> **Exercise directions**: Once the line containing "rewrite <- not_false_iff_true, add_overflow_spec, Heq" is found, copy it and each subsequent line exactly. Stop at the end of the records below.

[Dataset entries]
◆ ◆ ◆ ◆ ◆ ◆ ◆
(** The loop computes [sign * dec_from acc ds], and reports a range error
    exactly when this does not fit. *)
Lemma str_to_int64_loop_digits sign acc ds :
  sign = 1 \/ sign = -1 -> 0 <= acc -> in_int64 (sign * acc) -> Forall is_digit ds ->
  str_to_int64_loop sign (sign * acc) ds =
    if bool_decide (in_int64 (sign * dec_from acc ds))
    then Ok (sign * dec_from acc ds) else Fail GG_ERR_RANGE.
Proof.
  intros Hs Ha Hin Hds. revert acc Ha Hin.
  induction Hds as [|d ds Hd Hds IH]; intros acc Ha Hin.
  - simpl. by rewrite bool_decide_true.
  - rewrite dec_from_cons. pose proof Hd as Hd'. unfold is_digit in Hd. simpl.
    assert ((d <? 48) || (57 <? d) = false) as ->.
    { apply orb_false_iff. rewrite !Z.ltb_ge. lia. }
    pose proof (dec_from_mono (10 * acc + (d - 48)) ds ltac:(lia) Hds) as Hmono.
    assert (sign * acc * 10 + sign * (d - 48) = sign * (10 * acc + (d - 48))) as Heq by lia.
    destruct (mult_overflow_int64 (sign * acc) 10) eqn:Hmul.
    { rewrite bool_decide_false; [done|]. rewrite <- not_false_iff_true, mult_overflow_10 in Hmul.
      unfold in_int64 in *. unfold INT64_MIN, INT64_MAX in *. nia. }
    rewrite mult_overflow_10 in Hmul.
    assert (in_int64 (sign * (d - 48))).
    { unfold in_int64, INT64_MIN, INT64_MAX. lia. }
    destruct (add_overflow_int64 (sign * acc * 10) (sign * (d - 48))) eqn:Hadd.
    { rewrite bool_decide_false; [done|].
      rewrite <- not_false_iff_true, add_overflow_spec, Heq in Hadd by done.
      unfold in_int64 in *. unfold INT64_MIN, INT64_MAX in *. nia. }
    rewrite add_overflow_spec, Heq in Hadd by done.
    rewrite Heq. apply IH; [lia|done].
Qed.

(** A successful run has only seen digits. *)
Lemma str_to_int64_loop_Ok sign acc cs v :
  str_to_int64_loop sign acc cs = Ok v -> Forall is_digit cs.
Proof.
  revert acc. induction cs as [|c cs IH]; intros acc; simpl; [constructor|].
  repeat case_if; try done. intros ?. constructor; [unfold is_digit; lia|eauto].
Qed.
◆ ◆ ◆ ◆ ◆ ◆ ◆
> **Task output**:
      rewrite <- not_false_iff_true, add_overflow_spec, Heq in Hadd by done.
      unfold in_int64 in *. unfold INT64_MIN, INT64_MAX in *. nia. }
    rewrite add_overflow_spec, Heq in Hadd by done.
    rewrite Heq. apply IH; [lia|done].
Qed.

(** A successful run has only seen digits. *)
Lemma str_to_int64_loop_Ok sign acc cs v :
  str_to_int64_loop sign acc cs = Ok v -> Forall is_digit cs.
Proof.
  revert acc. induction cs as [|c cs IH]; intros acc; simpl; [constructor|].
  repeat case_if; try done. intros ?. constructor; [unfold is_digit; lia|eauto].
Qed.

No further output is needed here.